Teringat akan percakapan kami, membuat kepalaku nyut - nyutan. Ini hari ketiga dari waktu yang aku punya untuk mengurungkan niatnya menghadap ke kepala sekolah. Aku sudah menyampaikan hal ini kepada Bu Ambar, kepala sekolahku. Termasuk bukti catatan harian Delon. Beliau berpesan, "ikutin saja dulu maunya, sambil menunggu ada bukti video". Pesan Beliau sedikit membuatku lega. Namun melihat karakter bunda Delon yang keras, aku jadi was-was juga. Sekarang sudah lewat tengah hari tapi sepertinya kelas aman terkendali seperti kemarin dan lusa. Hal yang ku nanti - nanti tidak kunjung terjadi. Di satu sisi aku juga berharap itu tidak terkadi. Aku mengamati Delon yang sedang asyik menikmati makan siangnya. Dia makan dengan lahap sambil sesekali mengomentari cerita Gemma, yang tak kunjung menyuapkan sendok kemulutnya. Mereka duduk berhadap - hadapan. Entah apa yang diceritakan Gemma, sehingga Delon khusyuk mendengarkan. Aku mengedarkan pandangan ke sekeliling kelas. Memastikan semua makan dengan beradab. Murid -murid asyik menyantap makan siangnya. Ku dengar obrolan tentang gen halilintar di kelompok murid laki - laki. Di sebelahnya, murid perempuan membahas tentang pilih Jokowi atau Prabowo. Aku terkekeh mendengar obrolan anak jaman jigeum.
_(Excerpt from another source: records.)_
(* ===== verification/RedisLife.v ===== *)
(** * The life of a Redis session store

    Sequences of calls of the store's own methods on one database, in any order
    and for any accounts, with time passing between them.  Each call is a step
    of [Lineage], so its invariants hold of every database such a life reaches. *)

From S2P Require Import Prelude Errors Types Redis RedisSession SessionSpec RedisRefine RefineRevoke RefineListing SessionStore Lineage.

Section life.
Context `{SessionJsonLaws} (ns : string).
Context (owner : SessionKind -> SessionRecord -> string) (ttl : Z).

#[local] Instance life_store : SessionStore Redis := redis_session_store ns.
#[local] Instance life_view : StoreView Redis := redis_view ns.
#[local] Instance life_laws : SessionStoreLaws Redis := redis_session_store_laws ns.

(** One call that the store answered, labelled with the operation it performs. *)
Inductive call (r : Redis) : Op -> Redis -> Prop :=
| call_create k h rec r' :
    storable rec -> create_session k (owner k rec) h rec ttl r = (Ok tt, r') ->
    call r (OpCreate k (owner k rec) h rec) r'
| call_recover k h rec b r' :
    storable rec -> create_recovered_session k (owner k rec) h rec ttl r = (Ok b, r') ->
    call r (OpRecover k (owner k rec) h rec) r'
| call_rotate k ro out r' :
    rotation_served Redis ro -> admissible owner ttl (stands_for r) (OpRotate k ro) ->
    rotate k ro r = (Ok out, r') -> call r (OpRotate k ro) r'
| call_revoke k subject h res r' :
    revoke_session k subject h r = (res, r') -> call r (OpRevoke k subject h) r'
| call_delete_grace k h r' : delete_grace_pointer k h r = (Ok tt, r') -> call r (OpDeleteGrace k h) r'
| call_revoke_all k subject r' : revoke_all k subject r = (Ok tt, r') -> call r (OpRevokeAll k subject) r'
| call_revoke_family k f o r' : revoke_family k f o r = (Ok tt, r') -> call r (OpRevokeFamily k f o) r'
| call_sweep k subject r' : sweep_grace_pointers k subject r = (Ok tt, r') -> call r (OpSweepGrace k subject) r'
| call_list k subject es r' : list_session_entries k subject r = (Ok es, r') -> call r (OpList k subject) r'
| call_advance ms : call r (OpAdvance ms) (advance ms r).

Inductive life : Redis -> list Op -> Redis -> Prop :=
| life_nil r : life r [] r
| life_cons r op r1 ops r' : call r op r1 -> life r1 ops r' -> life r (op :: ops) r'.

Lemma answers_det {A} (m : M Redis AuthError A) (r r' : Redis) (a a' : A) (s : AStore) :
  answers m r a s -> m r = (Ok a', r') -> a' = a /\ ready r' /\ stands_for r' ≡ s.
Proof. intros (r1 & Hr & Hrdy & Hs) Hm. rewrite Hr in Hm. by simplify_eq. Qed.

Lemma call_step (r r' : Redis) (op : Op) :
  0 < ttl <= i64_max -> ready r -> call r op r' ->
  ready r' /\ step owner ttl (stands_for r) op (stands_for r').
Proof.
  intros Httl Hr Hc. destruct Hc as [k h rec r' Hst Hc|k h rec b r' Hst Hc|k ro out r' Hro Hadm Hc|k subject h res r' Hc
    |k h r' Hc|k subject r' Hc|k f o r' Hc|k subject r' Hc|k subject es r' Hc|ms].
  - destruct (answers_det _ _ _ _ _ _ (law_create r k (owner k rec) h rec ttl Hr Hst Httl) Hc) as (_ & Hr' & Hs). split; [done|]. apply step_apply; [done | by apply equiv_same].
  - destruct (answers_det _ _ _ _ _ _ (law_create_recovered r k (owner k rec) h rec ttl Hr Hst Httl) Hc) as (_ & Hr' & Hs).
    split; [done|]. apply step_apply; [done | by apply equiv_same].
  - destruct (answers_det _ _ _ _ _ _ (law_rotate r k ro Hr Hro) Hc) as (_ & Hr' & Hs). split; [done|]. apply step_apply; [done | by apply equiv_same].
  - pose proof (law_revoke r k subject h Hr) as Hl.
    destruct (a_revoke k subject h (stands_for r)).1 eqn:Ho; destruct Hl as (r1 & Hr1 & Hrdy & Hs);
      rewrite Hr1 in Hc; simplify_eq; (split; [done|]); (apply step_apply; [done|]); apply equiv_same; [done|].
    rewrite Hs. cbn in Ho |- *. revert Ho. unfold a_revoke. by case_match.
  - destruct (answers_det _ _ _ _ _ _ (law_delete_grace r k h Hr) Hc) as (_ & Hr' & Hs). split; [done|]. apply step_apply; [done | by apply equiv_same].
  - destruct (answers_det _ _ _ _ _ _ (law_revoke_all r k subject Hr) Hc) as (_ & Hr' & Hs). split; [done|]. apply step_apply; [done | by apply equiv_same].
  - destruct (answers_det _ _ _ _ _ _ (law_revoke_family r k f o Hr) Hc) as (_ & Hr' & Hs). split; [done|]. apply step_apply; [done | by apply equiv_same].
  - destruct (answers_det _ _ _ _ _ _ (law_sweep r k subject Hr) Hc) as (_ & Hr' & Hs). split; [done|]. apply step_apply; [done | by apply equiv_same].
  - destruct (law_list_entries r k subject Hr) as (es' & r1 & Hr1 & Hrdy & (_ & _ & _ & dead & Hd & Hs)).
    rewrite Hr1 in Hc. simplify_eq. split; [done|]. apply (step_list _ _ _ k subject dead); [done | by apply equiv_same].
  - destruct Hr as [Hwf Hp]. destruct (advance_refines ns ms r Hwf) as [Hwf' Hs].
    split; [by split|]. apply step_apply; [done | by apply equiv_same].
Qed.

Lemma life_steps (r r' : Redis) (ops : list Op) :
  0 < ttl <= i64_max -> ready r -> life r ops r' ->
  ready r' /\ steps owner ttl (stands_for r) ops (stands_for r').
Proof.
  intros Httl Hr Hl. revert Hr. induction Hl as [r|r op r1 ops r' Hc Hl IH]; intros Hr; [split; [done | by constructor]|].
  destruct (call_step r r1 op Httl Hr Hc) as [Hr1 Hs]. destruct (IH Hr1) as [Hr' Hss].
  split; [done|]. by econstructor.
Qed.

(** A database nothing was written to. *)
Definition fresh (now : Z) : Redis := {| r_now := now; r_db := ∅; r_pool := [] |}.

Lemma ent_fresh (now : Z) (p : Prefix) (h : string) : ent ns (fresh now) p h = None.
Proof. done. Qed.

Lemma fresh_ready (now : Z) : ready (fresh now).
Proof. split; [split; intros p h e |]; by rewrite ?ent_fresh. Qed.

Lemma life_sound (now : Z) (ops : list Op) (r : Redis) :
  0 < ttl <= i64_max -> life (fresh now) ops r -> ready r /\ sound owner ttl (stands_for r).
Proof.
  intros Httl Hl. destruct (life_steps _ _ _ Httl (fresh_ready now) Hl) as [Hr Hs].
  split; [done|]. eapply steps_sound; [exact Hs|]. by split.
Qed.

End life.

(** Sign out everywhere: in any life of the Redis store, once [revoke_all]
    has answered for an account, whatever is called afterwards by anyone
    (rotations, recoveries, other accounts' logins, time passing) short of a new
    sign-in for that account, no token the store is asked about leads to a
    session of that account: none is found, none rotates and none is recovered. *)
Theorem sign_out_everywhere `{SessionJsonLaws} (ns : string)
    (owner : SessionKind -> SessionRecord -> string) (ttl now : Z) (before after : list Op)
    (r r1 r2 : Redis) (k : SessionKind) (subject : string) :
  0 < ttl <= i64_max ->
  life ns owner ttl (fresh now) before r ->
  served (revoke_all_inner ns k subject) r = (Ok tt, r1) ->
  life ns owner ttl r1 after r2 -> Forall (no_sign_in k subject) after ->
  (forall h rec r3, served (find_session_inner ns k h) r2 = (Ok (Some rec), r3) -> owner k rec <> subject) /\
  (forall ro rec r3, rotation_ok ro ->
     served (rotate_inner ns k ro) r2 = (Ok (Rotated rec), r3) \/
     served (rotate_inner ns k ro) r2 = (Ok (Grace rec), r3) -> owner k rec <> subject).
Proof.
  intros Httl Hbefore Hrev Hafter Hno.
  destruct (life_sound ns owner ttl now before r Httl Hbefore) as [Hr Hsound].
  destruct (answers_det ns _ _ _ _ _ _ (@law_revoke_all _ _ _ (redis_session_store_laws ns) r k subject Hr) Hrev) as (_ & Hr1 & Hs1).
  destruct (life_steps ns owner ttl r1 r2 after Httl Hr1 Hafter) as [Hr2 Hsteps].
  assert (Hout : signed_out owner (abs ns r2) k subject).
  { eapply signed_out_steps; [exact Hsteps | done |]. eapply signed_out_equiv; [symmetry; apply equiv_same; exact Hs1|].
    by apply revoke_all_signs_out with (ttl := ttl). }
  destruct Hout as (Hl & Hg & _). split.
  - intros h rec r3 Hf. destruct (answers_det ns _ _ _ _ _ _ (@law_find _ _ _ (redis_session_store_laws ns) r2 k h Hr2) Hf) as (Ha & _).
    unfold a_find in Ha. case_match; simplify_eq. case_match; simplify_eq. eauto.
  - intros ro rec r3 Hro Hrot.
    assert (Ha : (a_rotate k ro (abs ns r2)).1 = Rotated rec \/ (a_rotate k ro (abs ns r2)).1 = Grace rec).
    { assert (Hs : @rotation_served Redis (redis_view ns) ro) by by destruct Hro.
      pose proof (@law_rotate _ _ _ (redis_session_store_laws ns) r2 k ro Hr2 Hs) as Hlaw.
      destruct Hrot as [Hrot|Hrot]; destruct (answers_det ns _ _ _ _ _ _ Hlaw Hrot) as (Ha & _); auto. }
    unfold a_rotate, a_reuse_check in Ha. repeat case_match; simpl in Ha; destruct Ha; simplify_eq; eauto.
Qed.

(** A revoked lineage never comes back: once [revoke_family] has answered for
    a family, no later call (short of a login that would open a family of the
    same identifier) makes a session of that family findable, rotatable or
    recoverable again, whichever of its refresh tokens is presented and even
    inside a grace window. *)
Theorem revoked_family_stays_dead `{SessionJsonLaws} (ns : string)
    (owner : SessionKind -> SessionRecord -> string) (ttl now : Z) (before after : list Op)
    (r r1 r2 : Redis) (k : SessionKind) (family : string) (o : option string) :
  0 < ttl <= i64_max -> family <> "" ->
  life ns owner ttl (fresh now) before r ->
  served (revoke_family_inner ns k family o) r = (Ok tt, r1) ->
  life ns owner ttl r1 after r2 -> Forall (no_new_family k family) after ->
  (forall h rec r3, served (find_session_inner ns k h) r2 = (Ok (Some rec), r3) -> sr_family_id rec <> family) /\
  (forall ro rec r3, rotation_ok ro ->
     served (rotate_inner ns k ro) r2 = (Ok (Rotated rec), r3) \/
     served (rotate_inner ns k ro) r2 = (Ok (Grace rec), r3) -> sr_family_id rec <> family).
Proof.
  intros Httl Hne Hbefore Hrev Hafter Hno.
  destruct (life_sound ns owner ttl now before r Httl Hbefore) as [Hr Hsound].
  destruct (answers_det ns _ _ _ _ _ _ (@law_revoke_family _ _ _ (redis_session_store_laws ns) r k family o Hr) Hrev)
    as (_ & Hr1 & Hs1).
  destruct (life_steps ns owner ttl r1 r2 after Httl Hr1 Hafter) as [Hr2 Hsteps].
  assert (Hdead : dead_family (abs ns r2) k family).
  { eapply dead_family_steps; [done | exact Hsteps | done |]. eapply dead_family_equiv; [symmetry; apply equiv_same; exact Hs1|].
    by eapply revoke_family_kills. }
  split.
  - intros h rec r3 Hf.
    destruct (answers_det ns _ _ _ _ _ _ (@law_find _ _ _ (redis_session_store_laws ns) r2 k h Hr2) Hf) as (Ha & _).
    unfold a_find in Ha. case_match; simplify_eq. case_match; simplify_eq. destruct Hdead as [Hl _]. by eapply Hl.
  - intros ro rec r3 Hro Hrot.
    assert (Hs : @rotation_served Redis (redis_view ns) ro) by by destruct Hro.
    pose proof (@law_rotate _ _ _ (redis_session_store_laws ns) r2 k ro Hr2 Hs) as Hlaw.
    apply (dead_family_rotate (abs ns r2) k family ro rec Hdead Hne).
    destruct Hrot as [Hrot|Hrot]; destruct (answers_det ns _ _ _ _ _ _ Hlaw Hrot) as (Ha & _); [left | right]; symmetry; exact Ha.
Qed.

(** Refresh tokens are single use and replays are detected: after a rotation
    consumed a token, and as long as its hash is not filed again, presenting it
    never rotates, and within the refresh lifetime, once its grace pointer is
    gone or its successor is dead, presenting it answers [Reused] with the
    family of the login it descends from. *)
Theorem consumed_token_is_detected `{SessionJsonLaws} (ns : string)
    (owner : SessionKind -> SessionRecord -> string) (ttl now : Z) (before after : list Op)
    (r r1 r2 : Redis) (k : SessionKind) (ro ro' : SessionRotation) (rec : SessionRecord) :
  0 < ttl <= i64_max ->
  life ns owner ttl (fresh now) before r ->
  rotation_ok ro -> rotation_ok ro' -> sr_family_id (ro_new_record ro) <> "" ->
  ro_old_hash ro' = ro_old_hash ro ->
  served (rotate_inner ns k ro) r = (Ok (Rotated rec), r1) ->
  life ns owner ttl r1 after r2 -> Forall (never_files k (ro_old_hash ro)) after ->
  exists out r3, served (rotate_inner ns k ro') r2 = (Ok out, r3) /\
    (forall rec', out <> Rotated rec') /\
    (r_now r2 <= r_now r + ro_refresh_ttl ro * 1000 ->
     (forall s rec' t, a_grace (abs ns r2) k (ro_old_hash ro) = Some (s, rec', t) -> a_live (abs ns r2) k s = None) ->
     out = Reused (sr_family_id (ro_new_record ro))).
Proof.
  intros Httl Hbefore Hro Hro' Hf Hold Hrot Hafter Hno.
  destruct (life_sound ns owner ttl now before r Httl Hbefore) as [Hr Hsound].
  assert (Hs : @rotation_served Redis (redis_view ns) ro) by by destruct Hro.
  assert (Hs' : @rotation_served Redis (redis_view ns) ro') by by destruct Hro'.
  destruct (answers_det ns _ _ _ _ _ _ (@law_rotate _ _ _ (redis_session_store_laws ns) r k ro Hr Hs) Hrot)
    as (Hout & Hr1 & Hs1).
  destruct (life_steps ns owner ttl r1 r2 after Httl Hr1 Hafter) as [Hr2 Hsteps].
  destruct (@law_rotate _ _ _ (redis_session_store_laws ns) r2 k ro' Hr2 Hs') as (r3 & Hrun & _).
  exists (a_rotate k ro' (abs ns r2)).1, r3. split; [done|]. rewrite <-Hold.
  apply (spent_rotate (abs ns r2) k ro'). rewrite Hold.
  eapply spent_steps; [exact Hsteps | done |]. eapply spent_equiv; [symmetry; apply equiv_same; exact Hs1|].
  cbn [stands_for redis_view] in *.
  assert (Hrotd : (a_rotate k ro (abs ns r)).2 = a_rotated k ro (abs ns r)).
  { unfold a_rotate, a_reuse_check in Hout |- *. repeat case_match; simplify_eq/=; done. }
  rewrite Hrotd. by apply rotated_spends.
Qed.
Pukul 14. 10. Waktu menandakan berakhirnya pelajaran jam terakhir. Aku mengakhiri materi tentang bagian - bagian tumbuhan hari ini. Bersiap untuk closing. Murid - murid menuju lokernya, untuk merapikan alat tulis dan buku ke dalam tas.

"Dasar monyet",

Aku mendengar Delon berbicara. Seketika aku berpaling ke arah suara. Delon berdesakan dengan dengan Gemma di depan loker. Kakiku sudah mengarah ke mereka, namun seketika berbelok mengambil handphone yang ada diatas meja. Ku setting camera, ku minta Karin untuk merekam. Ku dekati mereka pelan - pelan agar tidak menarik perhatian murid lain. Karin mengekorku. Ku arahkan handphone ditangannya dan mengklil tombol rekam.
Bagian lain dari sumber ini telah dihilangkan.